MANCHESTER - Manchester United plc (NYSE:MANU) reported lower fourth quarter revenue and a wider loss compared to last year, sending shares down 2.2% in trading on Tuesday.
The English football club posted revenue of £142.2 million for the quarter ended June 30, down 15% from £167.3 million in the same period last year and below analyst estimates. The company reported a loss of £36.3 million or 21.44 pence per share, compared to a loss of £2.9 million or 1.79 pence per share in the prior year quarter.
Manchester United said the revenue decline was primarily due to the men's first team finishing 8th in the Premier League compared to 3rd in the prior year, as well as playing 5 fewer matches in the current quarter.

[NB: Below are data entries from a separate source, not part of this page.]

(* ===== verification/_CoqProject ===== *)
-Q . S2P
Prelude.v
PyStr.v
GObj.v
MainLoop.v
Rows.v
Filter.v
Modifier.v
Selection.v
Reconcile.v
Packages.v
PyRe.v
Services.v
Repositories.v
Views.v
Async.v
ProcTimer.v
Helpers.v
Icons.v
ProcActions.v
Backups.v
Resources.v
Storage.v
App.v
Activation.v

Broadcasting revenue fell 40.5% to £38.4 million.
For the full fiscal year 2024, total revenue rose 2.1% to a record £661.8 million, driven by strong commercial and matchday performance. However, the company reported a net loss of £113.2 million for the year, widening from a £28.7 million loss in fiscal 2023.

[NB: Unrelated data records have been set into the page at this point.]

(* ===== verification/MainLoop.v ===== *)
(** * MainLoop: the GLib main loop the pages schedule their work on

    Every page hands work to the GLib main loop: [GLib.idle_add(cb)]
    (storage.py, services.py, repositories.py, backups.py, async_ops.py
    line 16), [GLib.timeout_add(ms, cb)] (packages.py line 176) and
    [GLib.timeout_add_seconds(s, cb)] (processes.py line 82, resources.py
    line 102).  This file models the main loop as explicit state: a clock
    in milliseconds and the attached sources in the order they were
    attached, each with its callback, its kind and the time it is next
    ready.

    One iteration ([iterate]) does what [g_main_context_iteration] does:
    it collects the ready sources (an idle source is always ready, a
    timeout when its time has come), keeps those of the highest priority
    (a timeout's [G_PRIORITY_DEFAULT], 0, before an idle source's
    [G_PRIORITY_DEFAULT_IDLE], 200), and dispatches them in order.  A
    callback that returns a false value, [None] included, or raises (the
    PyGObject marshaller prints the exception and returns [FALSE]) is
    removed; a timeout that returns a true value is next ready one
    interval after its dispatch.

    The callbacks are a type of the client ([Cb]) and their effect a
    function [run] of the client, given in the [Section]: it returns the
    client's new state, whether the source is kept, and the sources the
    callback attached. *)

From stdpp Require Import base list.
From Stdlib Require Import Lia.
From S2P Require Import Prelude.

(** How a source was attached. *)
Inductive Timing := Idle | Timeout (ms : nat).

#[export] Instance Timing_eq_dec : EqDecision Timing.
Proof. solve_decision. Defined.

(** [G_PRIORITY_DEFAULT] and [G_PRIORITY_DEFAULT_IDLE]. *)
Definition priority (t : Timing) : nat :=
  match t with Idle => 200 | Timeout _ => 0 end.

Record Source (Cb : Type) := mkSource {
  src_id : nat;
  src_timing : Timing;
  src_cb : Cb;
  src_due : nat
}.
Arguments mkSource {Cb}.
Arguments src_id {Cb}.
Arguments src_timing {Cb}.
Arguments src_cb {Cb}.
Arguments src_due {Cb}.

Record Loop (Cb : Type) := mkLoop {
  now : nat;
  next_id : nat;
  sources : list (Source Cb)
}.
Arguments mkLoop {Cb}.
Arguments now {Cb}.
Arguments next_id {Cb}.
Arguments sources {Cb}.

(** What a callback did. *)
Record CbResult (S Cb : Type) := mkResult {
  cb_state : S;
  cb_keep : bool;
  cb_adds : list (Timing * Cb)
}.
Arguments mkResult {S Cb}.
Arguments cb_state {S Cb}.
Arguments cb_keep {S Cb}.
Arguments cb_adds {S Cb}.

Section Loop.
Context {Cb : Type}.

(** A loop with no source at time 0. *)
Definition loop_empty : Loop Cb := mkLoop 0 0 [].

(** [GLib.idle_add(cb)] and [GLib.timeout_add(ms, cb)]. *)
Definition add_source (l : Loop Cb) (t : Timing) (cb : Cb) : Loop Cb :=
  let due := match t with Idle => now l | Timeout ms => now l + ms end in
  mkLoop (now l) (S (next_id l)) (sources l ++ [mkSource (next_id l) t cb due]).

Definition add_sources (l : Loop Cb) (adds : list (Timing * Cb)) : Loop Cb :=
  fold_left (fun l a => add_source l a.1 a.2) adds l.

Definition is_ready (l : Loop Cb) (s : Source Cb) : bool :=
  match src_timing s with Idle => true | Timeout _ => src_due s <=? now l end.

(** The sources one iteration dispatches, in order. *)
Definition batch (l : Loop Cb) : list (Source Cb) :=
  let ready := List.filter (is_ready l) (sources l) in
  let top := fold_left Nat.min (map (fun s => priority (src_timing s)) ready) 200 in
  List.filter (fun s => Nat.eqb (priority (src_timing s)) top) ready.

(** After a dispatch of source [i]: removed, or a timeout rescheduled one
    interval after now. *)
Definition after_dispatch (l : Loop Cb) (i : nat) (keep : bool) : Loop Cb :=
  mkLoop (now l) (next_id l)
    (if keep
     then map (fun s => if Nat.eqb (src_id s) i
                        then match src_timing s with
                             | Timeout ms => mkSource (src_id s) (src_timing s) (src_cb s) (now l + ms)
                             | Idle => s
                             end
                        else s) (sources l)
     else List.filter (fun s => negb (Nat.eqb (src_id s) i)) (sources l)).

(** Let the clock run for [d] milliseconds. *)
Definition advance (d : nat) (l : Loop Cb) : Loop Cb := mkLoop (now l + d) (next_id l) (sources l).

Variable S Env : Type.
Variable run : Env -> Cb -> S -> CbResult S Cb.

Definition dispatch (env : Env) (w : S * Loop Cb) (s : Source Cb) : S * Loop Cb :=
  let r := run env (src_cb s) w.1 in
  (cb_state r, add_sources (after_dispatch w.2 (src_id s) (cb_keep r)) (cb_adds r)).

(** One [g_main_context_iteration]. *)
Definition iterate (env : Env) (w : S * Loop Cb) : S * Loop Cb :=
  fold_left (dispatch env) (batch w.2) w.

End Loop.

Arguments iterate {Cb S Env} run env w.
Arguments dispatch {Cb S Env} run env w s.

(** ** Lemmas *)

Section LoopFacts.
Context {Cb : Type}.

Lemma add_source_sources (l : Loop Cb) t cb :
  sources (add_source l t cb) = sources l ++ [mkSource (next_id l) t cb
                                                (match t with Idle => now l | Timeout ms => now l + ms end)].
Proof. done. Qed.

Lemma add_sources_nil (l : Loop Cb) : add_sources l [] = l.
Proof. done. Qed.

Lemma advance_sources (d : nat) (l : Loop Cb) : sources (advance d l) = sources l.
Proof. done. Qed.

Lemma after_dispatch_removes (l : Loop Cb) (i : nat) :
  Forall (fun s => src_id s <> i) (sources (after_dispatch l i false)).
Proof.
  simpl. apply Forall_forall. intros s Hs. apply list_elem_of_In, filter_In in Hs as [_ Hs].
  apply negb_true_iff, Nat.eqb_neq in Hs. done.
Qed.

(** A kept source stays attached with its callback and timing. *)
Lemma after_dispatch_keeps (l : Loop Cb) (i : nat) (s : Source Cb) :
  s ∈ sources l ->
  exists s', s' ∈ sources (after_dispatch l i true) /\ src_id s' = src_id s /\
             src_cb s' = src_cb s /\ src_timing s' = src_timing s.
Proof.
  intros Hs. simpl. eexists. split; [apply list_elem_of_fmap_2, Hs|].
  destruct (Nat.eqb (src_id s) i), (src_timing s) eqn:E; simpl; rewrite ?E; done.
Qed.

Lemma add_sources_keeps (l : Loop Cb) (adds : list (Timing * Cb)) (s : Source Cb) :
  s ∈ sources l -> s ∈ sources (add_sources l adds).
Proof.
  revert l. induction adds as [|a adds IH]; intros l Hs; [done|].
  apply IH. rewrite add_source_sources. apply elem_of_app. by left.
Qed.

End LoopFacts.

#[export] Hint Rewrite @add_source_sources @advance_sources : sm_rw.
(** Settle every [Nat.leb] on the clock by arithmetic. *)
Ltac leb_cases :=
  repeat (simpl; match goal with
          | |- context [Nat.leb ?a ?b] =>
              let H := fresh in destruct (Nat.leb_spec a b) as [H|H]; try (exfalso; lia)
          end); simpl.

Looking ahead, Manchester United introduced fiscal 2025 revenue guidance of £650-670 million, which includes an expected £30 million boost from bringing e-commerce operations in-house. The company also expects adjusted EBITDA of £145-160 million for fiscal 2025.
"We are working towards greater financial sustainability and making changes to our operations to make them more efficient, to ensure we are directing our resources to enhancing on-pitch performance," said CEO Omar Berrada.
The club said it has implemented cost-saving measures, including reducing headcount by approximately 250 roles, which are expected to result in £40-45 million in annual savings over the next two fiscal years.